Have a look at the festival programmes in your localities. What are the artistic practices that are often presented, that are invited to other places, that travel and thus get their visibility? How does the canon of most successful (or, rather, most often presented) performances shape the basic aesthetics and production frameworks? Do they cherish the diversity of perspectives or lead to flattening and homogenising aesthetic expressions? Who is or isn’t invited? Who remains excluded, either through criteria of selection, access to finances, or international diplomacy?

Have a look at your (artistic) practices: which are the canons shaping it? How can we continue to create and inhabit spaces of dissonance, where different voices can be heard, and can communicate with each other?

Associated ritual: standpoint invitation There is a framework from feminist philosophy called ‘Standpoint Theory’. It posits a direct relationship between people’s structural location in the world and their understanding of the nature of the world. The further one is from the centre of power, the more comprehensive one’s analysis will be. This is because those who are marginalized have to understand the viewpoint of the dominant groups, while those in the dominant position have no need to understand the perspective of the ‘oppressed’. In other words, certain groups may be marginalized (based on disability, gender, sexuality...), but their insight represents anything but a marginal discourse. They may be marginalized, but their contribution is not marginal.

Look at your practice, your institution. Take a paper and position yourself (your institution) in the middle. Now use the rest of a paper to put down various groups and communities (call the archetype of The Canon to help you identify these groups). Place them around, above, below the central point in a scheme is such a way that the closer they are, the more present their voice is in your work. If they are not present at all keep them at the edge.

Now choose one of the groups or communities on the edge and reach out for it, find someone who represents the community. Maybe the person you are looking for is not in your direct network; in this case – expand. Ask your friends, your colleagues. Find a way to contact such persons and invite them for a coffee. Open yourself up to listen to what you might have been overhearing. Pay them for this labour.

Practice this ritual at a time you are about to start a project (a festival, new performance, new open call).

Variation: collaborate with these persons. Let them take over your position for a day, for a week, a year, for always? Pay them by the same amount you would earn in such time. See what might be changed.

6. Shock (based on The Tower / Sense of Break)

The archetype of Shock represents the shaken stability, a sudden cataclysm, but also change that can enable new ecologies. The unusual perspectives and multiple doors compound the idea of confusion, of finding ‘the right way’, many different ways. The ‘storm’ references the Hindu goddess Kali, symbolising destruction and rebirth. A very powerful energy in Hinduism, an ultimately one, a positive force. This confusion, shock, destruction, makes way for new beginnings, new connections, and growth. However thick we build our walls to shield ourselves or our organisations, change will always come, and in these moments, we need each other. However stable your institution might seem, you may have to rely on its porosity rather than its stability. For Merleau-Ponty, an institution exists to make experiences last. Building/establishing our own institution is a matter of creating a framework to allow continuity, to give back to everyone their own responsibility. An institution can also be imagined, not as a rigid tower, but as an organic cluster of vital functions, containing a certain critical mass that may be flexible enough to have space for change. For inspiration we could look at the trees; towering above, but intricately connected through a fine system of roots. Trees grow strong and stable, but are also flexible enough to bend with the winds or change their direction according to the clearings in the canopy.

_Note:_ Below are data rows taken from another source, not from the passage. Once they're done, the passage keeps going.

(** ** Divergences *)

(** A receiver that blocks while another process is ready is put back to Ready
    by [schedule_on_cpu] before the switch: it is scheduled again without a
    message, and [receive_message] then returns false although it was told to
    wait. *)
Definition blocking_kernel : Kernel :=
  Kern (PM {[2 := demo_proc 1 Running 5; 3 := demo_proc 2 Ready 5]} 4 [3; 2] 2 3)
    (Sched [RunQueue [2; 3] 0 5 2 0 false] RoundRobin 0)
    (IPC {[1 := MQ 7 [0x71] [] []]} 2 [1] [] 2 1) demo_machine.

Lemma blocked_receiver_is_ready :
  exists k1, (∀ sc, mq_receive_message sc 1 true blocking_kernel = (sc 2 3;; take_message 1) k1) ∧
    state <$> pm_procs (k_pm k1) !! 2 = Some Ready ∧
    m_waiting_processes <$> ipc_queues (k_ipc k1) !! 1 = Some [2].
Proof. eexists. split; [intros sc; vm_compute; reflexivity|]. by split. Qed.

(** Such a process stays in the list of waiters, and as long as it is the first
    there no send wakes the ones behind it. *)
Lemma stale_waiter_blocks qa sender_ data k q w rest x :
  ipc_queues (k_ipc k) !! qa = Some q → m_waiting_processes q = w :: rest → w ≠ 0 →
  pm_procs (k_pm k) !! w = Some x → state x ≠ Waiting →
  Z.of_nat (length (m_messages q)) < 64 → Z.of_nat (length data) ≤ 1024 →
  exists msg, mq_send_message qa sender_ data (Z.of_nat (length data)) k =
    Ok (true, with_messages qa q (m_messages q ++ [msg]) k).
Proof.
  intros Hq Ew Hw0 Hx Est Hlen Hd. unfold mq_send_message.
  rewrite (bind_run _ _ _ _ _ (deref_mq_run _ _ _ Hq)). unfold is_full, MAX_MESSAGES_PER_QUEUE, MAX_MESSAGE_SIZE.
  rewrite (proj2 (Z.leb_gt _ _)), (proj2 (Z.ltb_ge _ _)) by lia. cbn [orb]. st. rewrite Z.ltb_irrefl.
  eexists. rewrite (bind_run _ _ _ _ _ (assign_messages_run _ _ _ _ Hq)).
  rewrite (bind_run _ _ _ _ _ (deref_mq_run _ _ _ (with_messages_lookup _ _ _ _))).
  cbn [m_waiting_processes set_messages]. rewrite Ew, (proj2 (Z.eqb_neq w 0)) by done.
  assert (Hx' : ∀ l, pm_procs (k_pm (with_messages qa q l k)) !! w = Some x) by done.
  rewrite (bind_run _ _ _ _ _ (deref_run _ x _ (Hx' _))), bool_decide_eq_false_2 by done. reflexivity.
Qed.

(** A waiter that has been terminated is a dangling pointer: the send follows it. *)
Lemma dangling_waiter_undefined qa sender_ data k q w rest :
  ipc_queues (k_ipc k) !! qa = Some q → m_waiting_processes q = w :: rest → w ≠ 0 →
  pm_procs (k_pm k) !! w = None →
  Z.of_nat (length (m_messages q)) < 64 → Z.of_nat (length data) ≤ 1024 →
  mq_send_message qa sender_ data (Z.of_nat (length data)) k = UB.
Proof.
  intros Hq Ew Hw0 Hx Hlen Hd. unfold mq_send_message.
  rewrite (bind_run _ _ _ _ _ (deref_mq_run _ _ _ Hq)). unfold is_full, MAX_MESSAGES_PER_QUEUE, MAX_MESSAGE_SIZE.
  rewrite (proj2 (Z.leb_gt _ _)), (proj2 (Z.ltb_ge _ _)) by lia. cbn [orb]. st. rewrite Z.ltb_irrefl.
  rewrite (bind_run _ _ _ _ _ (assign_messages_run _ _ _ _ Hq)).
  rewrite (bind_run _ _ _ _ _ (deref_mq_run _ _ _ (with_messages_lookup _ _ _ _))).
  cbn [m_waiting_processes set_messages]. rewrite Ew, (proj2 (Z.eqb_neq w 0)) by done.
  apply bind_UB. unfold deref. cbn. by rewrite Hx.
Qed.

(** Region number 2^22 + 1 starts at an address that is not canonical. *)
Example shm_base_noncanonical : shm_base (2 ^ 22 + 1) = 2 ^ 47.
Proof. reflexivity. Qed.
(** The enumerators and their values. *)
Definition syscall_numbers : list (Z * SyscallNumber) :=
  [(0, SysRead); (1, SysWrite); (2, SysOpen); (3, SysClose); (4, SysStat); (5, SysFstat);
   (6, SysLstat); (7, SysPoll); (8, SysLseek); (9, SysMmap); (10, SysMprotect); (11, SysMunmap);
   (12, SysBrk); (60, SysExit); (57, SysFork); (59, SysExecve);
   (100, SysMsgCreate); (101, SysMsgDestroy); (102, SysMsgOpen); (103, SysMsgSend);
   (104, SysMsgReceive); (105, SysShmCreate); (106, SysShmDestroy); (107, SysShmAttach);
   (108, SysShmDetach); (120, SysSchedYield); (121, SysSchedSetPriority); (122, SysSchedGetPriority)].

Fixpoint assoc_number (l : list (Z * SyscallNumber)) (n : Z) : option SyscallNumber :=
  match l with
  | [] => None
  | (m, c) :: l => if m =? n then Some c else assoc_number l n
  end.

Definition syscall_of (rax : Z) : option SyscallNumber := assoc_number syscall_numbers rax.

Record SyscallContext := Ctx {
  c_rax : Z; c_rdi : Z; c_rsi : Z; c_rdx : Z; c_r10 : Z; c_r8 : Z; c_r9 : Z
}.

(** The value returned and the characters printed. *)
Definition reply : Type := Z * list Z.
Definition silent (r : Z) : reply := (r, []).

(** ** The caller's memory *)

(** The characters before the first zero of a readable piece of memory. *)
Fixpoint upto_zero (l : list Z) : outcome (list Z) :=
  match l with
  | [] => UB
  | c :: l => if c =? 0 then Ok [] else s ← upto_zero l; Ok (c :: s)
  end.

Section syscalls.
Context `{ProgramFiles}.
Variable switch_context : Z → Z → K unit.
Variable store : Z → list Z → ST VirtualMemoryManager unit.
Variable mem : VirtualMemoryManager → Z → list Z.

Definition mem_at (a : Z) : K (list Z) := gets (λ k, mem (mc_vmm (k_machine k)) a).

Definition string_at (a : Z) : K (list Z) := l ← mem_at a; lift (upto_zero l).

(** The strings of a null-terminated array of pointers. *)
Fixpoint strings_from (n : nat) (a : Z) : K (list (list Z)) :=
  match n with
  | O => lift UB
  | S n' =>
      l ← mem_at a;
      p ← lift (get64 l 0);
      if p =? 0 then mret [] else
      s ← string_at p; rest ← strings_from n' (u64 (a + 8)); mret (s :: rest)
  end.

(** An array ends at the end of what can be read; a null array is [None]. *)
Definition strings_at (a : Z) : K (option (list (list Z))) :=
  if a =? 0 then mret None else
  l ← mem_at a; s ← strings_from (S (length l / 8)) a; mret (Some s).

(** ** Files and memory *)

Definition sys_read (fd buf count : Z) : K Z := mret (-1).

Definition sys_write (fd buf count : Z) : K reply :=
  if (fd =? 1) || (fd =? 2) then
    l ← mem_at buf;
    if Z.of_nat (length l) <? count then lift UB else
    mret (i64 count, take (Z.to_nat count) l)
  else mret (silent (-1)).

Definition sys_open (pathname flags mode : Z) : K Z := mret (-1).
Definition sys_close (fd : Z) : K Z := mret (-1).
Definition sys_mmap (addr length prot flags fd offset : Z) : K Z := mret 0.
Definition sys_munmap (addr length : Z) : K Z := mret (-1).

Definition get_current : K Z := gets (λ k, m_current_process (k_pm k)).

(** [auto* process = pm.get_current_process(); if (!process) return e;] *)
Definition with_current (e : Z) (f : Z → K Z) : K Z :=
  p ← get_current; if p =? 0 then mret e else f p.

Definition sys_brk (addr : Z) : K Z :=
  with_current (-1) (λ p,
    x ← deref p;
    if addr =? 0 then mret (i64 (brk x)) else
    if addr <? program_break x then mret (-1) else
    assign p (λ y, set_breaks addr (program_break y) y);;
    mret (i64 addr)).

(** ** Processes *)

Definition sys_exit (status : Z) : K unit :=
  p ← get_current;
  if p =? 0 then mret tt else
  assign p (set_state Zombie);;
  x ← deref p;
  terminate_process switch_context (pid x).

(** [memcpy(dst, src, 4096)] of frames, through the identity map. *)
Definition copy_page (dst src : Z) : ST VirtualMemoryManager unit :=
  modify (λ v, set_mem v (λ x, if (dst <=? x) && (x <? dst + 4096) then v_mem v (src + (x - dst)) else v_mem v x)).

(** The loop over the pages of a region: false when no frame is left. *)
Fixpoint fork_pages (fuel : nat) (addr stop : Z) (w : bool) : ST VirtualMemoryManager bool :=
  match fuel with
  | O => no_fuel
  | S fuel' =>
      if addr <? stop then
        new_phys ← vm_allocate_frame;
        if new_phys =? 0 then mret false else
        vm_map_page addr new_phys w;;
        parent_phys ← vm_get_physical_address addr;
        (if parent_phys =? 0 then lift UB else copy_page new_phys parent_phys);;
        fork_pages fuel' (u64 (addr + 4096)) stop w
      else mret true
  end.

Fixpoint fork_regions (child child_pid : Z) (l : list MemoryRegion) : K bool :=
  match l with
  | [] => mret true
  | r :: l =>
      ok ← on_vmm (fork_pages (S (region_pages (mr_size r))) (mr_start r) (u64 (mr_start r + mr_size r)) (mr_writable r));
      if negb ok then terminate_process switch_context child_pid;; mret false else
      add_memory_region child (mr_start r) (mr_size r) (mr_writable r) (mr_executable r);;
      fork_regions child child_pid l
  end.

Definition set_rax (v : Z) (g : RegisterState) : RegisterState :=
  Regs v (rbx g) (rcx g) (rdx g) (rsi g) (rdi g) (rbp g) (rsp g) (r8 g) (r9 g) (r10 g) (r11 g)
    (r12 g) (r13 g) (r14 g) (r15 g) (rip g) (rflags g) (cs g) (ss g).

Definition sys_fork : K Z :=
  with_current (-1) (λ parent,
    x ← deref parent;
    child_pid ← create_process (p_name x) (pid x);
    child ← get_process child_pid;
    if child =? 0 then mret (-1) else
    ok ← fork_regions child child_pid (memory_regions x);
    if negb ok then mret (-1) else
    x ← deref parent;
    assign child (set_registers (registers x) ∘ set_entry (entry_point x) ∘ set_breaks (brk x) (program_break x));;
    assign child (λ y, set_registers (set_rax 0 (registers y)) y);;
    assign parent (λ y, set_registers (set_rax (u64 child_pid) (registers y)) y);;
    match argv x with
    | Some l =>
        if Z.of_nat (length l) <? argc x then lift UB else
        assign child (λ y, set_args (Some (take (Z.to_nat (argc x)) l)) (envp y) (argc x) y)
    | None => mret tt
    end;;
    match envp x with
    | Some l => assign child (λ y, set_args (argv y) (Some l) (argc y) y)
    | None => mret tt
    end;;
    mret child_pid).

Definition sys_execve (filename argv_ envp_ : Z) : K Z :=
  with_current (-1) (λ p,
    x ← deref p;
    let old_regions := memory_regions x in
    assign p (set_regions []);;
    path ← string_at filename;
    ok ← load_program store p path;
    if negb ok then assign p (set_regions old_regions);; mret (-1) else
    args ← strings_at argv_;
    env ← strings_at envp_;
    ok ← setup_process_stack store p args env;
    if negb ok then x ← deref p; terminate_process switch_context (pid x);; mret (-1) else
    switch_to_process switch_context p;;
    mret 0).

(** ** Messages and shared memory *)

Definition sys_msg_create (name : Z) : K Z :=
  with_current (-1) (λ p, x ← deref p; s ← string_at name; create_message_queue (pid x) s).

Definition sys_msg_destroy (id : Z) : K Z :=
  with_current (-1) (λ _, ok ← destroy_message_queue id; mret (if ok : bool then 0 else -1)).

Definition sys_msg_open (name : Z) : K Z :=
  with_current (-1) (λ _, s ← string_at name; open_message_queue s).

Definition sys_msg_send (queue_id data size : Z) : K Z :=
  with_current (-1) (λ p,
    x ← deref p;
    l ← mem_at data;
    ok ← send_message queue_id (pid x) l size;
    mret (if ok : bool then 0 else -1)).

(** [(static_cast<int64_t>(message.sender) << 32) | copy_size] *)
Definition receive_value (sender_ copy_size : Z) : Z := i64 (Z.lor (u64 (Z.shiftl sender_ 32)) copy_size).

Definition sys_msg_receive (queue_id data max_size : Z) (wait : bool) : K Z :=
  with_current (-1) (λ _,
    m ← receive_message switch_context queue_id wait;
    match m with
    | None => mret (-1)
    | Some message =>
        let copy_size := if msg_size message <? max_size then msg_size message else max_size in
        on_vmm (store data (take (Z.to_nat copy_size) (msg_data message)));;
        mret (receive_value (sender message) copy_size)
    end).

Definition sys_shm_create (size : Z) : K Z :=
  with_current (-1) (λ p, x ← deref p; create_shared_memory (pid x) size).

Definition sys_shm_destroy (id : Z) : K Z :=
  with_current (-1) (λ _, ok ← destroy_shared_memory id; mret (if ok : bool then 0 else -1)).

Definition sys_shm_attach (id : Z) : K Z :=
  with_current 0 (λ p, x ← deref p; attach_shared_memory id (pid x)).

Definition sys_shm_detach (id : Z) : K Z :=
  with_current (-1) (λ p, x ← deref p; ok ← detach_shared_memory id (pid x); mret (if ok : bool then 0 else -1)).

(** ** Scheduling *)

Definition sys_sched_yield : K Z := schedule switch_context;; mret 0.

Definition sys_sched_set_priority (pid_ prio : Z) : K Z :=
  with_current (-1) (λ p,
    x ← deref p;
    if negb (pid_ =? pid x) && negb (pid x =? 1) then mret (-1) else
    set_process_priority get_process pid_ prio;;
    mret 0).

The recent crisis provoked by Covid-19 has sharpened our journey and made this questioning even more relevant. All of a sudden, we (hyper)mobile cultural workers find ourselves unable to move and in a situation of isolation.

Shock invites us to ask ourselves: What changes can I see on the horizon? Am I scared of welcoming change? What false beliefs run through my days? What does stability mean to me? What does flexibility mean to me? How can we reconnect to each other, to our surroundings, to unknown others from a place of isolation? How can we extend solidarity when we cannot physically meet? How may a crisis open new doors? How would I shape my work/organisation if tomorrow I would have to start all over?

Associated ritual: the letter to oneself This ritual can be practiced at any time, but is recommended as a moment of pause after a shock or after a period of exhausting work when things get back into their normal routine. Instead of thinking about the system and its rules, following them and neglecting yourself and your wellbeing. Reserve an hour and a half or two just for yourself. Create a serene atmosphere with a cup of coffee or tea or a glass of wine. Sit on an armchair or any place you define as comfy.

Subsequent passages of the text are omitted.